#### Exercise prompt:
Return each line of the data below that contains the string "Section".

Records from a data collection
┌──
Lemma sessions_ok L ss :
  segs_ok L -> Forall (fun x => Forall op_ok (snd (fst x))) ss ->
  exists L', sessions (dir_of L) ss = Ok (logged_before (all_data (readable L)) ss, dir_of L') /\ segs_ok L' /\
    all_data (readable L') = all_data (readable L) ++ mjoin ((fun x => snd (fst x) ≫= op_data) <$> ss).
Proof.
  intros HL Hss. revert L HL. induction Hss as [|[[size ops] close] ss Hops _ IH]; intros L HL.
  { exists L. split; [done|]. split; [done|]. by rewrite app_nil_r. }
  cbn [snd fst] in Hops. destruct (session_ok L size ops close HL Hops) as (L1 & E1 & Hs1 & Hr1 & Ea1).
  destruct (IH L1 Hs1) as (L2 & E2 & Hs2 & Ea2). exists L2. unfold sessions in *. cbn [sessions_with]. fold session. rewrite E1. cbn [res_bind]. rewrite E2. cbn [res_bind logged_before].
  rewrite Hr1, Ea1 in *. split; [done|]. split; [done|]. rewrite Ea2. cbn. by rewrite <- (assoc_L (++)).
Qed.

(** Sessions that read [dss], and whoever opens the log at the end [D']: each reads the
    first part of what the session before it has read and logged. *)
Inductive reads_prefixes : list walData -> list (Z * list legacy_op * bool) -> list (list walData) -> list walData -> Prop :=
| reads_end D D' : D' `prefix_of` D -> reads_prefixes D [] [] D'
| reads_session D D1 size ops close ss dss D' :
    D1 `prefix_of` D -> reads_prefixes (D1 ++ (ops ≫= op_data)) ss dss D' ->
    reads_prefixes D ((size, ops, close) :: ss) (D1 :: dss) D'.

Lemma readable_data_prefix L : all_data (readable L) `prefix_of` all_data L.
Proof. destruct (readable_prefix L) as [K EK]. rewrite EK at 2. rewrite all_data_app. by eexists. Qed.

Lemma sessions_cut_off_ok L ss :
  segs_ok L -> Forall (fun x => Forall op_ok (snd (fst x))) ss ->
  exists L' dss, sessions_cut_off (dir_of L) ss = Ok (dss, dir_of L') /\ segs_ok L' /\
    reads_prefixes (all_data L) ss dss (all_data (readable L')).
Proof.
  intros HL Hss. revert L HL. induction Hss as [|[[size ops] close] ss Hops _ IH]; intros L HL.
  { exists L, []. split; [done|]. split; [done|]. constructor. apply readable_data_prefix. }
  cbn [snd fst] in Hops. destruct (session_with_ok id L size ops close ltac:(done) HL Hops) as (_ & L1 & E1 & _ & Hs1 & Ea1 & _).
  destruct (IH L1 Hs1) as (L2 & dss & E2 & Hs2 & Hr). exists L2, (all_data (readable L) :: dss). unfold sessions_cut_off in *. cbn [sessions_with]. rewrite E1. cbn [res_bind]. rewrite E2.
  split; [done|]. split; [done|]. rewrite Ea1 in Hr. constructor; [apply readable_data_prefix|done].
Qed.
└──
┌──
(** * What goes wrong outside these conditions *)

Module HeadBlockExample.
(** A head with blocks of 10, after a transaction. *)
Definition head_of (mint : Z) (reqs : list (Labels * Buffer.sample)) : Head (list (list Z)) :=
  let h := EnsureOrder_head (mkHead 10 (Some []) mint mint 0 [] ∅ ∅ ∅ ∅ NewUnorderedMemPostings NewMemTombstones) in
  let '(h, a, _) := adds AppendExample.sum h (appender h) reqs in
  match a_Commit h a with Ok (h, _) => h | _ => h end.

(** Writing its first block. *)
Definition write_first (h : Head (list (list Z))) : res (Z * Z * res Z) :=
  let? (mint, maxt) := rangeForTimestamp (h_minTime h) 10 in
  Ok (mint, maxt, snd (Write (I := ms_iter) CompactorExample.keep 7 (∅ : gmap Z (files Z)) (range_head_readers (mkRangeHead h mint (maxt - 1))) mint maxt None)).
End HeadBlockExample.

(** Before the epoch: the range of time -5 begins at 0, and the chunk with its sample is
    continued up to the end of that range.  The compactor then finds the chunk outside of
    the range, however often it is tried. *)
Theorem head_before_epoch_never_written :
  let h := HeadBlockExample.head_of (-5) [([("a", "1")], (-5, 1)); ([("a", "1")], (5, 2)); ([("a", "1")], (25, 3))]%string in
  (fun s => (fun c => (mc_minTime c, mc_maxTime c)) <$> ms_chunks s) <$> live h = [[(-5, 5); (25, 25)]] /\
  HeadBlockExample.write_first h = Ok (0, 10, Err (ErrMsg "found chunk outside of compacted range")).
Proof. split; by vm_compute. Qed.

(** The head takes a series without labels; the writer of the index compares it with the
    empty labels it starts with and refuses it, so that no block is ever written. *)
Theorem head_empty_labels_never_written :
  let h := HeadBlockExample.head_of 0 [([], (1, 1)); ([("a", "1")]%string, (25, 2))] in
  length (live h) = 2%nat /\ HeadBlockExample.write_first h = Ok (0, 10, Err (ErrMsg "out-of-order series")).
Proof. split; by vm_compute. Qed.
└──
┌──
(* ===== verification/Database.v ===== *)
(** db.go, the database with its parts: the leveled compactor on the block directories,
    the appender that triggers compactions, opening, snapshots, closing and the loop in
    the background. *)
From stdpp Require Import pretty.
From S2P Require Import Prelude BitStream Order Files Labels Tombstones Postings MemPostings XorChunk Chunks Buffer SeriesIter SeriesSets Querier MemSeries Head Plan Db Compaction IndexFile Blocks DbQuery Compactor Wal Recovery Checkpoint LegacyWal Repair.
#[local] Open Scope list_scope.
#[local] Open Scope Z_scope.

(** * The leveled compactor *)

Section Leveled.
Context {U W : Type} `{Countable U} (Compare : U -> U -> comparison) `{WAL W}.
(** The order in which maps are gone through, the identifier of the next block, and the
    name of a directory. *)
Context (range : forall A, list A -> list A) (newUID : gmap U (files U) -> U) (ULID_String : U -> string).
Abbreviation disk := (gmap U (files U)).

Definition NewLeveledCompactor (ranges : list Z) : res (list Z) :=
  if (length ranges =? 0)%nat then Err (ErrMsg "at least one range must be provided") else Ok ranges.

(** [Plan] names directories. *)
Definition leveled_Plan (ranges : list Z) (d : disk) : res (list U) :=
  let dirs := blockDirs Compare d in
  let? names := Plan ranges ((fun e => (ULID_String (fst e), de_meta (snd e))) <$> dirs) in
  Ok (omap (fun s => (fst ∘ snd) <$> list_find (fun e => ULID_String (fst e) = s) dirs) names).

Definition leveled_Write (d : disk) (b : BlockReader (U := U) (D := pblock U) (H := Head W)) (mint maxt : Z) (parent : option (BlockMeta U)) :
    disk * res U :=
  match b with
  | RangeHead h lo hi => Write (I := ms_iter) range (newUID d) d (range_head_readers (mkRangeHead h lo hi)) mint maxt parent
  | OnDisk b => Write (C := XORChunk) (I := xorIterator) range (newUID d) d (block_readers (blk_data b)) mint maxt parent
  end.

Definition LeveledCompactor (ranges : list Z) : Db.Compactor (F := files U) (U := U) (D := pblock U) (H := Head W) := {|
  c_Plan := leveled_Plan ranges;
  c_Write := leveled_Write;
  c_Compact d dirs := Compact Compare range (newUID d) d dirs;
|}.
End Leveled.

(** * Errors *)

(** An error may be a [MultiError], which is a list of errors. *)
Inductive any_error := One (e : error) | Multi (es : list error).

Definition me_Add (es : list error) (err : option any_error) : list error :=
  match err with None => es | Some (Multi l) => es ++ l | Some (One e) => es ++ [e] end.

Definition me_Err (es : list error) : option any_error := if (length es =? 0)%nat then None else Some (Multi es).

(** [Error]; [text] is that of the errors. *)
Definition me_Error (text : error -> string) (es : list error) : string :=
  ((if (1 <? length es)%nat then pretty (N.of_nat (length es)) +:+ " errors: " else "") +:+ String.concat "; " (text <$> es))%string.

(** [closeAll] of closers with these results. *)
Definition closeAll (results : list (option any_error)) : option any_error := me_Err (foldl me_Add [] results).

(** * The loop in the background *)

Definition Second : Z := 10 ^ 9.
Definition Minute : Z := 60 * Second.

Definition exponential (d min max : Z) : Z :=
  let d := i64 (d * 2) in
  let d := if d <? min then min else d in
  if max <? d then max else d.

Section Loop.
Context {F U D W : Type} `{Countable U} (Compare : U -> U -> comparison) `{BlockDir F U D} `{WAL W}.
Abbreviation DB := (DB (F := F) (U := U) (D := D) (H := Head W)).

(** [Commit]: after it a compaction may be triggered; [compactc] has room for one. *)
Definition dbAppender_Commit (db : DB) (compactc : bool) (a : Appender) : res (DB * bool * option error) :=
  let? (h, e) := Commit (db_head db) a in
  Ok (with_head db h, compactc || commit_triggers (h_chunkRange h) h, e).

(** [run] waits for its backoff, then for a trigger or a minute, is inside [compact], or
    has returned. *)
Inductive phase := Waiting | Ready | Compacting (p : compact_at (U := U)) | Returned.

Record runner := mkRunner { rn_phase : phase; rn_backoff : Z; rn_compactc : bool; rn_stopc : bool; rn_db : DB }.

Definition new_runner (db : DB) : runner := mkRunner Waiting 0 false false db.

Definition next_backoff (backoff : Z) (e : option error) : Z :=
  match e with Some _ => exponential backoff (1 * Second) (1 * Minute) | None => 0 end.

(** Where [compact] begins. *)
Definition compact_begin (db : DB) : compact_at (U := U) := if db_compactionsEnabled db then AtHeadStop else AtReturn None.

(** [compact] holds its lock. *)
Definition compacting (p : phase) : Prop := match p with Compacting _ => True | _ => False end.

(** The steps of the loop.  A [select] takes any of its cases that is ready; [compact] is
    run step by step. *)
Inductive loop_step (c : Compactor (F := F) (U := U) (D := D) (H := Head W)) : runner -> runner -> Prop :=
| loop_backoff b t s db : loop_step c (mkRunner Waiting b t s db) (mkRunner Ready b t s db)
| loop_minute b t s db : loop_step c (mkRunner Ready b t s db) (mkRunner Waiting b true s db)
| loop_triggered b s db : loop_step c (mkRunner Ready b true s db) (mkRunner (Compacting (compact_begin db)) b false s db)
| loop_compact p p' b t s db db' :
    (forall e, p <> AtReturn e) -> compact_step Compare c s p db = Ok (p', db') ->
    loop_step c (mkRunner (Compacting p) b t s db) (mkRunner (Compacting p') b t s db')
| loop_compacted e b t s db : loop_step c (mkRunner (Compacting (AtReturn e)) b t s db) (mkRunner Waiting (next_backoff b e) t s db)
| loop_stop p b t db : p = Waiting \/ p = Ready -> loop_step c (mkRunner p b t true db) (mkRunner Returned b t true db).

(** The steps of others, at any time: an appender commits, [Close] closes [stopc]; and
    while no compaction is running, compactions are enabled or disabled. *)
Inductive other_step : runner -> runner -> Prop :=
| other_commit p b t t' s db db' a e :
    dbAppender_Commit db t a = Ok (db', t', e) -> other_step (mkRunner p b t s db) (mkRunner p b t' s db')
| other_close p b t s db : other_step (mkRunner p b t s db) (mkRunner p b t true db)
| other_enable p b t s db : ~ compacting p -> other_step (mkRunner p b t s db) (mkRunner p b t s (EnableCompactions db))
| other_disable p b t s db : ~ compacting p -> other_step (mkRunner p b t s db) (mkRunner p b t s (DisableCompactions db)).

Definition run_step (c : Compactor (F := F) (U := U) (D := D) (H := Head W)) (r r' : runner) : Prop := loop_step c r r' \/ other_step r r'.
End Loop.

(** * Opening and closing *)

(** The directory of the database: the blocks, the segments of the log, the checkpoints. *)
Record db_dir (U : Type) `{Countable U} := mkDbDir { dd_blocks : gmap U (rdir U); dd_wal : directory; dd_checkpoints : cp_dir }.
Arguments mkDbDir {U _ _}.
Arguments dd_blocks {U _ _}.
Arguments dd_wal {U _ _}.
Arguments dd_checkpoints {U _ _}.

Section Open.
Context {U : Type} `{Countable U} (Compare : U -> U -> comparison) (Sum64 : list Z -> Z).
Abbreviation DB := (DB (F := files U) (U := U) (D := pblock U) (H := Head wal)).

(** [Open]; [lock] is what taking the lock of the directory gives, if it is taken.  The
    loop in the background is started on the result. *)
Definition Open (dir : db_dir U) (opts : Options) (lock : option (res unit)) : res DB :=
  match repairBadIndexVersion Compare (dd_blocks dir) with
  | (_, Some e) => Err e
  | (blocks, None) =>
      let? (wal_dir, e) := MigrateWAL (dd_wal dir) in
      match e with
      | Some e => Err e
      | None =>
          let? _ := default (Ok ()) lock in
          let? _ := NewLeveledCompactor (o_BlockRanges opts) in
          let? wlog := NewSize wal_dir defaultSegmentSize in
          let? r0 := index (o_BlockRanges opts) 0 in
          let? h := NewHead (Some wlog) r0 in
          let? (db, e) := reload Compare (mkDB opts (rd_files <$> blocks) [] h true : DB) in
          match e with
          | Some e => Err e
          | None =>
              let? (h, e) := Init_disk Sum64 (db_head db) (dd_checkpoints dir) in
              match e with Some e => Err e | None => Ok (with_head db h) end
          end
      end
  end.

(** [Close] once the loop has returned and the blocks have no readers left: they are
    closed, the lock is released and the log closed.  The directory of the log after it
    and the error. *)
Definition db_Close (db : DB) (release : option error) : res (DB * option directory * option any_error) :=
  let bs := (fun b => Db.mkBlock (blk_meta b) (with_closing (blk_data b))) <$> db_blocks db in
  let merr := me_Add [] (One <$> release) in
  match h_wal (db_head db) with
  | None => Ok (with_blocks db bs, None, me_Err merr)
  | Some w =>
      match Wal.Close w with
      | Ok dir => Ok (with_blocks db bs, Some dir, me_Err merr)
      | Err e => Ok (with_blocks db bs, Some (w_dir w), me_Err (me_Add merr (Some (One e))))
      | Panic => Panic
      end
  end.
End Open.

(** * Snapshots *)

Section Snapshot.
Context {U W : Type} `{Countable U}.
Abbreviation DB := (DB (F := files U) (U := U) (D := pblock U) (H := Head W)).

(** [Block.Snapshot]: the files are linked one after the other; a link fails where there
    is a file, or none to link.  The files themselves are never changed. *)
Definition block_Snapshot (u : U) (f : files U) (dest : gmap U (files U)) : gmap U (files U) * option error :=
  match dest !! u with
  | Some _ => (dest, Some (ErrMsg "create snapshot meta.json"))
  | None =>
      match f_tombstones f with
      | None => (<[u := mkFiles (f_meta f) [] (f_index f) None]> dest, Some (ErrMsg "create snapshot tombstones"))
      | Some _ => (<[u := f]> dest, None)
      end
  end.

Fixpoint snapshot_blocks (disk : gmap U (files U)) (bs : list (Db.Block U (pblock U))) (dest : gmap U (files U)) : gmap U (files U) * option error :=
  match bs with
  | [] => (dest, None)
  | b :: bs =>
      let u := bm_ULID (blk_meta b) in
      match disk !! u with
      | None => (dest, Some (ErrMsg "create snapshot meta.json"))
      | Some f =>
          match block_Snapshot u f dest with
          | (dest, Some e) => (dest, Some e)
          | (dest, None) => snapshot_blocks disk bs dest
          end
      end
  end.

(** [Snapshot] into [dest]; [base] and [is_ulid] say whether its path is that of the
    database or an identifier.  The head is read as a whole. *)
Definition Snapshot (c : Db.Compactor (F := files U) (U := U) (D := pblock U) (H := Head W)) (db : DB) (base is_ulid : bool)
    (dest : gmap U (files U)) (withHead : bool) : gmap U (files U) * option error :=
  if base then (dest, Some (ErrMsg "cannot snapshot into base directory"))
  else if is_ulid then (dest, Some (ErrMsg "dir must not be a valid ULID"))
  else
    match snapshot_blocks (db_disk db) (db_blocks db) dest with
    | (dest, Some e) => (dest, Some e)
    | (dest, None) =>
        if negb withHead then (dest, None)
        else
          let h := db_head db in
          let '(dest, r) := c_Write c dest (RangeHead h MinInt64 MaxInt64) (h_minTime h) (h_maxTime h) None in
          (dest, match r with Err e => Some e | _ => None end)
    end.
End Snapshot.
└──
#### Exercise result:
Section Leveled.
Section Loop.
Section Open.
Section Snapshot.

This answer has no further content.